Within every healthcare system, two challenges continuously shape our efforts to improve medical outcomes: cost containment strategies and the explosive growth of healthcare data. The healthcare ecosystem is amassing data at an unprecedented rate, with IBM estimating the overall volume of global healthcare data doubling every few years. At the same time, recent data demonstrates that health spending per person in the U.S. was $10,224, which was 28% higher than Switzerland, the next highest per capita spender. The juxtaposition of increasing healthcare costs with the continuous growth of healthcare data begs the question: can artificial intelligence help alleviate some of this tension? What is the value can AI deliver to radiology and the healthcare system as a whole?

How to best leverage the power of AI to decrease medical costs and improve outcomes is now a primary agenda for healthcare decision makers, governments, investors and innovators. Physicians and clinical leaders are building strategic partnerships with computer scientists and data engineers to learn how to separate signal from noise in a cost-effective and clinically relevant manner. Within the field of radiology, the power of artificial intelligence on the economics of healthcare is on full display. With healthcare budgets under pressure globally, AI-based radiology companies must articulate a succinct ROI for healthcare providers to justify their role in the larger architecture of administering quality care. 

How does AI show value in radiology?

Below, we explore seven ways in which deploying AI within radiology can not only improve healthcare outcomes, but also offer a return on investment for hospitals and private practice groups. 

Incidental Findings 

A truly exciting development within diagnostic imaging is a potential shift from active primary diagnostics due to a patient presenting clinical symptoms to a framework of proactive detection of medical illnesses. Trained algorithms may have the keen capability of assisting radiologists in the detection of pathologies that are outside the primary reason a patient presents to the clinic or emergency room. Through empowering radiologists to detect additional conditions that were previously undiagnosed (or unknown to the patient), AI may improve health outcomes and provide an opportunity for early intervention. Whether it be a vertebral compression or suspicious lung nodule, assisting medical doctors in honing in on clinically significant incidental findings offers healthcare systems the opportunity to offer the right treatment to the right patient at the right time.  

Prioritization

Imagine scenario 1: Dr. Roberts is a resident physician on night call, and it happens to be a busy evening in the emergency department. Inundated with scans, Dr. Roberts makes his way through his workflow, keenly detecting pathologies and advising his colleagues accordingly. A few hours into his shift, Dr. Roberts begins analyzing a scan with a potential abnormality from patient John Doe. 
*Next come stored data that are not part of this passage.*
(* ===== verification/HandlerGame.v ===== *)
(** * The game server's handler

    Models [handler_gameserver.cpp] for a connection that was sent to a room:
    joining or creating it, raising events, setting properties, changing
    interest groups, leaving and disconnecting.  A handler is a program over
    the handler's own state and the room; returning early ends it, and a
    destructor at scope exit is a wrapper around the scope's body.

    The room's operations take its lock themselves or run inside one critical
    section, so they are atomic here.  Other connections interleave at the
    awaits, which are the plugin calls: each hook may change the handler and
    the room before it answers.  A build without plugins has no hooks. *)

From S2P Require Import Prelude Program Values Types GameState GameMembers GameCreation GameProps GameEvents DataModel.
Open Scope Z_scope.

(** <include/luxon/server/game_plugin_base.hpp:27-27 game_plugins::Result>
    A foreign plugin's byte is cast to it, so it may be none of the three. *)
Inductive PluginResult := Continue | Fail | Cancel | Unnamed (value : Z).

(** The operations a client can request. *)
Inductive OpCode :=
  | OpAuthenticate | OpAuthenticateOnce | OpCreateGame | OpJoinGame
  | OpRaiseEvent | OpLeave | OpSetProperties | OpChangeInterestGroups
  | OpGetRegions | OpJoinLobby | OpLeaveLobby | OpLobbyStats | OpGetGameList
  | OpJoinRandomGame | OpFindFriends
  | OpOther (n : Z).

#[export] Instance OpCode_eq_dec : EqDecision OpCode.
Proof. solve_decision. Defined.

Section data.
Context `{Ser}.

(** [ser::OperationRequestMessage] with the encryption flag and the ENet
    header it came with. *)
Record Request := mkRequest {
  operation_code : OpCode;
  r_parameters : ParameterList;
  is_encrypted : bool;
  channel_id : Z;
  delivery : Z;
}.

(** <include/luxon/server/handler_gameserver.hpp:43-51 PendingJoin>
    [wait_started] is the time the request was put aside. *)
Record PendingJoin := mkPendingJoin {
  pj_generation : Z;
  pj_request : Request;
  pj_wait_started : Z;
}.

(** <include/luxon/server/handler_gameserver.hpp:53-59 PendingAuthentication> *)
Record PendingAuthentication := mkPendingAuth {
  pa_request : Request;
  pa_wait_started : Z;
}.

(** <include/luxon/server/handler_gameserver.hpp:33-42 GameServerHandler>
    The pointers to the room, [current_game_] and [creation_game_], are
    booleans: the handler only ever points to the room it was sent to;
    [game_peer_] is only ever tested. *)
Record Handler := mkHandler {
  this_peer : peer_ptr;
  current_game_ : bool;
  game_peer_ : bool;
  has_left_ : bool;
  disconnected_ : bool;
  creation_generation_ : Z;
  creation_game_ : bool;
  pending_join_ : option PendingJoin;
  pending_authentication_ : option PendingAuthentication;
}.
Now imagine scenario 2: Patient John Doe presents to the emergency department with a headache and blurry vision. An always-on AI-enabled software detects a potential ischemic artery, thereby immediately prioritizing this case in Dr. Roberts’ workflow. Within 40 minutes, Dr. Roberts informs the ED attending that John Doe requires additional workup for a suspected ischemic stroke. Further imaging is conducted, a stroke team is dispatched, and John Doe is well on his way to receiving life-saving treatments. 
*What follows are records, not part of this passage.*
Lemma insert_props_members g a props :
  let g' := (insert_actor_props g a props).1 in
  same_members g g' ∧ room_size g' = room_size g.
Proof.
  cbn zeta. unfold insert_actor_props. destruct (find_actor g a); [|done]. cbn [fst].
  split; [by apply same_members_update|]. unfold room_size. upd. do 3 f_equal.
  rewrite <-(length_fmap actor_id (update_first _ _ _)).
  by rewrite update_first_fmap, length_fmap.
Qed.

Lemma same_members_trans g1 g2 g3 :
  same_members g1 g2 → same_members g2 g3 → same_members g1 g3.
Proof.
  intros (H1' & H2' & H3') (H4 & H5 & H6). split; [congruence|].
  split; intros; by rewrite ?H5, ?H6, ?H2', ?H3'.
Qed.

Lemma when_emit b l w :
  when b (emit l) w = (w, Emit <$> (if b then l else []), Some ()).
Proof. by destruct b. Qed.

(** A room operation whose answer is ignored. *)
Lemma run_op {A} (f : Game → Game * A * list Effect) w :
  (room_op f ;;; ret ()) w =
  (w <| room := (f (room w)).1.1 |>, Emit <$> (f (room w)).2, Some ()).
Proof.
  unfold bind, room_op. destruct (f (room w)) as [[g x] eff]. cbn. by rewrite app_nil_r.
Qed.

Lemma welcome_run req w a (t : Hashtable) (b : bool) gp :
  disconnected_ (handler w) = false → game_peer_ (handler w) = true →
  find_actor (room w) a = Some gp → a ≠ 0 →
  ∃ w' out ps, welcome env info req a t b w = (w', out, Some ()) ∧
    spoken out = [Reply (operation_code req) Ok ps (channel_id req)] ∧
    same_members (room w) (room w') ∧ room_size (room w') = room_size (room w) ∧
    handler w' = handler w ∧ locals w' = locals w.
Proof.
  intros Hd Hg Hf Ha. pose proof (find_actor_Some _ _ _ Hf) as (_ & _ & Eid).
  destruct (flood_members (room w) a) as [Hm Hs].
  eexists _, _, _. split.
  - unfold welcome. apply run_get. rewrite Hd, Hg. cbn [negb orb]. cbv zeta.
    rewrite Hf, Eid, (proj2 (Z.eqb_neq a 0) Ha). cbn [negb].
    eapply run_bind; [reflexivity|]. eapply run_bind; [apply when_emit|].
    unfold when. apply run_op.
  - rewrite !spoken_app, !spoken_emit. cbn [app]. upd. done.
Qed.

Lemma still_run w :
  disconnected_ (handler w) = false → is_master (locals w) = false →
  still_joining env info w = (w, [], Some ()).
Proof. intros Hd Hm. unfold still_joining. apply run_get. by rewrite Hd, Hm. Qed.

Lemma insert_join_props_run fs w gp :
  is_master (locals w) = false → 1 ≤ actor_id gp →
  find_peer env (room w) (Some (this_peer (handler w))) = Some gp →
  ∃ g', insert_join_props env settings info fs w =
      (w <| room := g' |>, [], Some (actor_id gp)) ∧
    same_members (room w) g' ∧ room_size g' = room_size (room w).
Proof.
  intros Hm Ha Hf. unfold insert_join_props.
  set (g' := match got THashtable KeyActorProperties fs with
             | Some props => (insert_actor_props (room w) (actor_id gp) props).1
             | None => room w
             end).
  exists g'. split.
  - apply run_get. cbv zeta. rewrite Hf, Hm.
    rewrite (proj2 (Z.eqb_neq (actor_id gp) 0)) by lia.
    subst g'. destruct (got THashtable KeyActorProperties fs); [done|]. by destruct w.
  - subst g'. destruct (got THashtable KeyActorProperties fs); [|done].
    apply insert_props_members.
Qed.

Lemma finish_join_run req fs w gp :
  disconnected_ (handler w) = false → game_peer_ (handler w) = true →
  is_master (locals w) = false → 1 ≤ actor_id gp →
  find_peer env (room w) (Some (this_peer (handler w))) = Some gp →
  find_actor (room w) (actor_id gp) = Some gp →
  ∃ w' out ps, finish_join env settings info req fs w = (w', out, Some ()) ∧
    spoken out = [Reply (operation_code req) Ok ps (channel_id req)] ∧
    same_members (room w) (room w') ∧ room_size (room w') = room_size (room w) ∧
    handler w' = handler w ∧ creation_committed (locals w') = true.
Proof.
  intros Hd Hg Hm Ha Hf Hfa.
  destruct (insert_join_props_run fs w gp Hm Ha Hf) as (g' & Ei & Hmem & Hsz).
  set (w1 := w <| room := g' |>) in *.
  set (w2 := w1 <| locals ::= λ l, l <| creation_committed := true |> |>).
  destruct (find_actor (room w2) (actor_id gp)) as [gp'|] eqn:Hfa'.
  2: { destruct Hmem as (_ & _ & Hmem). specialize (Hmem (actor_id gp)).
       change (room w2) with g' in Hfa'. by rewrite Hfa, Hfa' in Hmem. }
  destruct (welcome_run req w2 (actor_id gp) (get_actor_props g') true gp')
    as (w' & out & ps & Ew & Hsp & Hmem' & Hsz' & Eh & El); [done..|lia|].
  eexists w', _, ps. split; [|split; [|split; [|split; [|split]]]].
  - unfold finish_join. eapply run_bind; [reflexivity|].
    assert (∀ v, (v <| room := room v |>) = v) as -> by by intros [].
    eapply run_bind; [reflexivity|].
    eapply run_bind; [by apply still_run|]. eapply run_bind; [exact Ei|].
    eapply run_bind; [by apply still_run|]. apply run_room. cbv zeta.
    eapply run_bind; [|exact Ew]. unfold commit_join. apply run_get. cbv zeta.
    change (is_master (locals w1)) with (is_master (locals w)). rewrite Hm. reflexivity.
  - rewrite !spoken_app, spoken_emit. done.
  - by eapply same_members_trans.
  - change (room_size (room w2)) with (room_size g') in Hsz'. congruence.
  - done.
  - by rewrite El.
Qed.

(** ** The whole join *)

(** A rollback before anything was admitted or reserved changes nothing. *)
Lemma rollback_nothing w :
  is_master (locals w) = false → game_peer_ (handler w) = false →
  added_expected_users (locals w) = [] →
  ∃ w', rollback_join env info w = (w', [], Some ()) ∧ room w' = room w ∧
    (creation_committed (locals w') || creation_aborted (locals w') = true).
Proof.
  intros Hm Hg Ha. unfold rollback_join.
  destruct (creation_committed (locals w) || creation_aborted (locals w)) eqn:Hc.
  { exists w. split; [|done]. apply run_get. cbv zeta. by rewrite Hc. }
  eexists. split.
  - apply run_get. cbv zeta. rewrite Hc, Hm, Hg. cbn [when].
    eapply run_quiet; [reflexivity|]. eapply run_quiet; [reflexivity|].
    eapply run_quiet; [reflexivity|]. unfold rollback_expected_users. apply run_get.
    upd. rewrite Ha. cbn [release_all foldl]. eapply run_quiet; reflexivity.
  - upd. split; [done|]. apply orb_true_r.
Qed.

Lemma ensure_reset_nothing w :
  is_master (locals w) = false → game_peer_ (handler w) = false →
  added_expected_users (locals w) = [] →
  ∃ w', ensure_reset env info w = (w', [], Some ()) ∧ room w' = room w.
Proof.
  intros Hm Hg Ha. unfold ensure_reset.
  destruct (rollback_nothing w Hm Hg Ha) as (w' & E & Er & _).
  destruct (negb (creation_committed (locals w)) && negb (creation_aborted (locals w)))
    eqn:Hc.
  - exists w'. split; [|done]. apply run_get. by rewrite Hc.
  - exists w. split; [|done]. apply run_get. by rewrite Hc.
Qed.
There is a clear advantage to prioritizing scans containing potentially positive pathologies. Whether it be guiding resident physicians on night call, or helping alert attendings with complex caseloads, an AI empowered radiologist offers improved patient outcomes through delivering the right care to each patient in need. 

Reimbursement: A Word on NTAP 

CMS offering reimbursement for AI-driven imaging is an obvious game changer for the entire industry. Whether it be for stroke detection or other important diagnostic pathologies, the importance of NTAP for the entire field of imaging has been outlined keenly by Aidoc CEO, Elad Walach. This would be a good time to keep in mind that beyond the downstream revenue streams through prioritization and interventions, the AI tool itself can generate a return on investment for hospitals and private practices alike. 

Length of Stay 

A reduction in length of stay is a policy aim for many hospitals, as it indicates efficiency of care throughout the integrated structure of a healthcare system.1 Significant research suggests that the longer a patient remains in the hospital, the higher their risk for hospital acquired infections, medical errors, falls, and unnecessary costly tests.2 With hospital administrators and clinical staff compelled to confer higher quality care with less resources, forward thinking institutions have turned to technological advancements to alleviate their overcrowded emergency departments and unnecessary long lengths of stay.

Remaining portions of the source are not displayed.